We have demonstrated a real-time implementation of HSCI suitable for echocardiography applications. Frame rates of greater than 30 fps were achieved using an efficient formulation of spatial coherence estimation and a GPU-based software beamformer. A flexible object-oriented framework was developed to maximize the computational throughput of the beamformer and to enable real-time imaging. In this study, THI and HSCI were compared in a clinical study in stress echocardiography patients with poor image quality. Imaging performance was quantified by an experienced cardiologist, scoring the visibility of 17 LV segments on a 3-point scale: 0=invisible, 1=suboptimally visualized, and 2=well visualized. HSCI demonstrated a clear superiority over THI via symmetry test (p < 0.0001), improved the median score across 15 patients (p < 0.001), and when comparing the number of well-visualized segments with McNemar test adjusted for clustering (p < 0.0001). While contrast agent imaging remains the gold standard, HSCI provided additional information to the clinician that was previously inaccessible with THI alone by leveraging the spatial coherence properties of tissue and clutter.

Biographies

Dongwoon Hyun was born in Seoul, South Korea in 1988. He received the B.S.E. and Ph.D. degrees in biomedical engineering from Duke University, Durham, NC, USA, in 2010 and 2017, respectively. He is currently a Research Engineer in the Department of Radiology at Stanford University, Stanford, CA, USA.

His current research interests include real-time software beamforming, coherence imaging, machine learning in beamforming, and molecular ultrasound imaging.

Anna Lisa C. Crowley received the M.D. degree from the Ohio State University in Columbus, Ohio. She completed Internal Medicine Residency and Cardiology Fellowship training at Duke University, Durham, NC.

She is currently an Associate Professor of Medicine at Duke University and the Director of the Durham VA Echocardiography Laboratory, Durham, NC. Her clinical expertise is cardiovascular imaging of congenital heart disease. Her research interests are optimizing cardiovascular imaging to diagnose and determine the prognosis of patients with congenital heart disease and cardiac infections.
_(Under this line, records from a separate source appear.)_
(** * Zero-Shot-DST: the evaluation pass of [T5DST/T5.py]

    A shallow embedding of [evaluate_model] (T5.py, lines 126-194): the fold
    of the decoded generations into the [predictions] dictionary, the
    per-slot counters of [slot_logger], their finalisation into accuracy
    ratios, and the three JSON documents written at the end.

    The model, the tokenizer and the data loader are external: a batch is
    given as the list of its examples, each paired with the text decoded for
    it ([value_batch] of line 149, enumerated at line 151). *)

From Stdlib Require Import ZArith.
From Stdlib Require Import Floats.SpecFloat.
From stdpp Require Import gmap strings list fin_maps.

Open Scope Z_scope.

(** ** Python values and exceptions *)

Inductive pykey : Type :=
  | KStr (s : string)
  | KInt (z : Z).

Inductive py_exception : Type :=
  | KeyError (k : pykey)
  | IndexError
  | ZeroDivisionError
  | OverflowError
  | OtherError (msg : string).

(** An exception is never caught inside [evaluate_model]: it ends the pass,
    and the local state at that point is lost. *)
Inductive pyresult (A : Type) : Type :=
  | Ok (a : A)
  | Raise (e : py_exception).
Arguments Ok {A} a.
Arguments Raise {A} e.

#[global] Instance pyresult_ret : MRet pyresult := fun _ a => Ok a.
#[global] Instance pyresult_bind : MBind pyresult := fun _ _ f m =>
  match m with
  | Ok a => f a
  | Raise e => Raise e
  end.

(** Numbers held in a counter list: a Python [int] or a Python [float]
    (an IEEE 754 binary64 value, [prec = 53], [emax = 1024]). *)
Inductive pynum : Type :=
  | PyInt (z : Z)
  | PyFloat (f : spec_float).

Definition prec : Z := 53.
Definition emax : Z := 1024.

Definition is_infinite (f : spec_float) : bool :=
  match f with
  | S754_infinity _ => true
  | _ => false
  end.

Definition is_zero (f : spec_float) : bool :=
  match f with
  | S754_zero _ => true
  | _ => false
  end.

(** An integer as an exact (unrounded) dyadic number. *)
Definition exact_int (z : Z) : spec_float :=
  match z with
  | Z0 => S754_zero false
  | Zpos p => S754_finite false p 0
  | Zneg p => S754_finite true p 0
  end.

(** [float(z)]: the nearest binary64, ties to even; too large an integer
    raises [OverflowError]. *)
Definition float_of_int (z : Z) : pyresult spec_float :=
  let f := binary_normalize prec emax z 0 false in
  if is_infinite f then Raise OverflowError else Ok f.

Definition to_float (x : pynum) : pyresult spec_float :=
  match x with
  | PyInt z => float_of_int z
  | PyFloat f => Ok f
  end.

(** [x + y] on numbers. *)
Definition py_add (x y : pynum) : pyresult pynum :=
  match x, y with
  | PyInt a, PyInt b => Ok (PyInt (a + b))
  | _, _ =>
      f ← to_float x;
      g ← to_float y;
      Ok (PyFloat (SFadd prec emax f g))
  end.

(** [x / y], Python's true division.  On two integers the quotient is the
    correctly rounded binary64 of the exact ratio; a zero divisor raises
    [ZeroDivisionError] for integers and floats alike. *)
Definition py_truediv (x y : pynum) : pyresult pynum :=
  match x, y with
  | PyInt a, PyInt b =>
      if decide (b = 0) then Raise ZeroDivisionError
      else
        let q := SFdiv prec emax (exact_int a) (exact_int b) in
        if is_infinite q then Raise OverflowError else Ok (PyFloat q)
  | _, _ =>
      f ← to_float x;
      g ← to_float y;
      if is_zero g then Raise ZeroDivisionError
      else Ok (PyFloat (SFdiv prec emax f g))
  end.

(** ** Python lists indexed by a constant *)

Definition list_getitem {A} (l : list A) (i : nat) : pyresult A :=
  match l !! i with
  | Some x => Ok x
  | None => Raise IndexError
  end.

Definition list_setitem {A} (l : list A) (i : nat) (x : A) : pyresult (list A) :=
  if decide (i < length l)%nat then Ok (<[i:=x]> l) else Raise IndexError.

(** ** Python dictionaries with string keys, in insertion order

    [slot_logger] is iterated with [.values()] (line 173) and dumped as
    JSON, both in insertion order, so it is kept as an association list with
    each key at the position of its first insertion. *)

Section dict.
Context {V : Type}.

Fixpoint dict_get (d : list (string * V)) (k : string) : option V :=
  match d with
  | [] => None
  | (k', v) :: d' => if decide (k' = k) then Some v else dict_get d' k
  end.

(** [d[k]] *)
Definition dict_getitem (d : list (string * V)) (k : string) : pyresult V :=
  match dict_get d k with
  | Some v => Ok v
  | None => Raise (KeyError (KStr k))
  end.

(** [d[k] = v]: an existing key keeps its position. *)
Fixpoint dict_setitem (d : list (string * V)) (k : string) (v : V)
    : list (string * V) :=
  match d with
  | [] => [(k, v)]
  | (k', v') :: d' =>
      if decide (k' = k) then (k, v) :: d'
      else (k', v') :: dict_setitem d' k v
  end.

Definition dict_keys (d : list (string * V)) : list string := d.*1.
Definition dict_values (d : list (string * V)) : list V := d.*2.
End dict.

(** ** The data of the evaluation pass *)

(** Row [idx] of a batch: [batch["ID"][idx]], [batch["domains"][idx]],
    [batch["turn_id"][idx]], [batch["turn_belief"][idx]],
    [batch["slot_text"][idx]] and [batch["value_text"][idx]].  The domains
    of a row are a list, of which line 155 takes element [0]; the turn
    belief is the list of "slot-value" strings of the ground truth. *)
Record example : Type := {
  ex_ID : string;
  ex_domains : list string;
  ex_turn_id : Z;
  ex_turn_belief : list string;
  ex_slot_text : string;
  ex_value_text : string
}.

(** [{"turn_belief": ..., "pred_belief": [...]}] (lines 158-161). *)
Record turn : Type := {
  turn_belief : list string;
  pred_belief : list string
}.

(** [{"domain": ..., "turns": {...}}] (lines 154-156). *)
Record dialogue : Type := {
  domain : string;
  turns : gmap Z turn
}.

(** [predictions] is only read and written by key. *)
Abbreviation predictions_t := (gmap string dialogue).

(** One counter list per slot: [[total, hit, ratio]]. *)
Abbreviation slot_logger_t := (list (string * list pynum)).

(** ** The accumulator: lines 152-166 *)

Definition predictions_getitem (predictions : predictions_t) (dial_id : string)
    : pyresult dialogue :=
  match predictions !! dial_id with
  | Some dlg => Ok dlg
  | None => Raise (KeyError (KStr dial_id))
  end.

Definition turns_getitem (ts : gmap Z turn) (tid : Z) : pyresult turn :=
  match ts !! tid with
  | Some t => Ok t
  | None => Raise (KeyError (KInt tid))
  end.

(** [predictions[dial_id]["turns"][tid] = t]: the dialogue's own dictionary
    is updated, its ["domain"] stays. *)
Definition set_turn (dlg : dialogue) (tid : Z) (t : turn) : dialogue :=
  {| domain := domain dlg; turns := <[tid := t]> (turns dlg) |}.

(** Lines 153-156: a dialogue identifier seen for the first time gets a
    record with the first of the example's domains and no turns. *)
Definition new_dialogue (ex : example) (predictions : predictions_t)
    : pyresult predictions_t :=
  match predictions !! ex_ID ex with
  | Some _ => Ok predictions
  | None =>
      d ← list_getitem (ex_domains ex) 0;
      Ok (<[ex_ID ex := {| domain := d; turns := ∅ |}]> predictions)
  end.

(** Lines 157-161: a turn identifier seen for the first time in its
    dialogue gets the example's ground-truth belief and an empty list. *)
Definition new_turn (ex : example) (predictions : predictions_t)
    : pyresult predictions_t :=
  dlg ← predictions_getitem predictions (ex_ID ex);
  match turns dlg !! ex_turn_id ex with
  | Some _ => Ok predictions
  | None =>
      Ok (<[ex_ID ex :=
              set_turn dlg (ex_turn_id ex)
                {| turn_belief := ex_turn_belief ex; pred_belief := [] |}]>
            predictions)
  end.

(** [str(batch["slot_text"][idx]) + "-" + str(value)] *)
Definition slot_value (ex : example) (value : string) : string :=
  ex_slot_text ex +:+ "-" +:+ value.

(** Lines 163-166. *)
Definition append_pred (ex : example) (value : string)
    (predictions : predictions_t) : pyresult predictions_t :=
  if decide (value ≠ "none") then
    dlg ← predictions_getitem predictions (ex_ID ex);
    t ← turns_getitem (turns dlg) (ex_turn_id ex);
    Ok (<[ex_ID ex :=
            set_turn dlg (ex_turn_id ex)
              {| turn_belief := turn_belief t;
                 pred_belief := pred_belief t ++ [slot_value ex value] |}]>
          predictions)
  else Ok predictions.

Definition ingest (ex : example) (value : string) (predictions : predictions_t)
    : pyresult predictions_t :=
  predictions ← new_dialogue ex predictions;
  predictions ← new_turn ex predictions;
  append_pred ex value predictions.

(** ** The slot logger: lines 139 and 169-171 *)

(** [slot_log[i] += n] *)
Definition iadd (slot_log : list pynum) (i : nat) (n : Z)
    : pyresult (list pynum) :=
  x ← list_getitem slot_log i;
  y ← py_add x (PyInt n);
  list_setitem slot_log i y.

(** Line 139: [{slot_name: [0, 0, 0] for slot_name in ALL_SLOTS}]; every key
    owns a list of its own. *)
Definition init_slot_logger (ALL_SLOTS : list string) : slot_logger_t :=
  fold_left (fun d slot_name => dict_setitem d slot_name [PyInt 0; PyInt 0; PyInt 0])
    ALL_SLOTS [].

(** [slot_logger[slot][i] += 1]: the list found under the key is changed
    in place. *)
Definition bump (slot_logger : slot_logger_t) (slot : string) (i : nat)
    : pyresult slot_logger_t :=
  slot_log ← dict_getitem slot_logger slot;
  slot_log ← iadd slot_log i 1;
  Ok (dict_setitem slot_logger slot slot_log).

(** Lines 169-171. *)
Definition record (ex : example) (value : string) (slot_logger : slot_logger_t)
    : pyresult slot_logger_t :=
  slot_logger ←
    (if decide (value = ex_value_text ex)
     then bump slot_logger (ex_slot_text ex) 1      (* hit *)
     else Ok slot_logger);
  bump slot_logger (ex_slot_text ex) 0.             (* total *)

(** Line 174: [slot_log[2] = slot_log[1] / slot_log[0]]. *)
Definition set_ratio (slot_log : list pynum) : pyresult (list pynum) :=
  h ← list_getitem slot_log 1;
  t ← list_getitem slot_log 0;
  r ← py_truediv h t;
  list_setitem slot_log 2 r.

(** Lines 173-174: the loop over [slot_logger.values()], in order; the
    first failing division ends it. *)
Fixpoint finalize (slot_logger : slot_logger_t) : pyresult slot_logger_t :=
  match slot_logger with
  | [] => Ok []
  | (slot, slot_log) :: rest =>
      slot_log ← set_ratio slot_log;
      rest ← finalize rest;
      Ok ((slot, slot_log) :: rest)
  end.

(** ** The loops: lines 141-171 *)

Abbreviation state := (predictions_t * slot_logger_t)%type.

(** The body of the inner loop for one example and its decoded value. *)
Definition process (st : state) (xv : example * string) : pyresult state :=
  predictions ← ingest xv.1 xv.2 st.1;
  slot_logger ← record xv.1 xv.2 st.2;
  Ok (predictions, slot_logger).

Fixpoint run_batch (st : state) (batch : list (example * string))
    : pyresult state :=
  match batch with
  | [] => Ok st
  | xv :: batch => st ← process st xv; run_batch st batch
  end.

Fixpoint run_loader (st : state) (test_loader : list (list (example * string)))
    : pyresult state :=
  match test_loader with
  | [] => Ok st
  | batch :: test_loader => st ← run_batch st batch; run_loader st test_loader
  end.

(** ** The whole pass: lines 126-194 *)

Section evaluate_model.
(** [evaluate_metrics] lives in [evaluate.py]; only its call is here. *)
Context {Metric : Type}.
Variable evaluate_metrics :
  predictions_t → list string → pyresult (Metric * Metric * Metric).

Inductive document : Type :=
  | SlotAccDoc (slot_logger : slot_logger_t)
  | PredictionDoc (predictions : predictions_t)
  | MetricsDoc (evaluation_metrics : list (string * Metric)).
Melissa LeFevre was born in Ft. Dix, New Jersey, on Jan. 28, 1975. She received a B.A. degree in art at the University of North Carolina in Wilmington in 1997. She went back to school and became a Registered Diagnostic Cardiac Sonographer (RDCS). She has been working at Duke University Medical center in cardiology since 2007, where she has a dual role in cardiac ultrasound and research. She is involved the American Society of Echocardiography and has been involved with multiple clinical trials and cardiac imaging studies.

Jayne Cleve was born in Washington, NC in 1979. She received a B.S. in Rehabilitation Studies from East Carolina University in Greenville, NC and next, after completing further training, became a Registered Diagnostic Cardiac Sonographer. She has worked in the Cardiac Diagnostic Unit at Duke University Hospital since 2011 as a RDCS II. She is involved in American Society of Echocardiography and volunteering as a sonographer in Africa and India.

Jarrett Rosenberg is currently a Biostatistician with the Department of Radiology, School of Medicine, Stanford University, Stanford, CA, USA, where he collaborates with researchers in the design and analysis of studies on imaging modalities and imaging-based interventions.

Jeremy J. Dahl (M’11) was born in Ontonagon, Michigan, in 1976. He received the B.S. degree in electrical engineering from the University of Cincinnati, Cincinnati, OH, USA, in 1999, and the Ph.D. degree in biomedical engineering from Duke University, Durham, NC, USA, in 2004.

He is currently an Associate Professor with the Department of Radiology at Stanford University School of Medicine, Stanford, CA, USA. His current research interests include beamforming, coherence and noise in ultrasonic imaging, speed of sound estimation, and ultrasound radiation force imaging technology.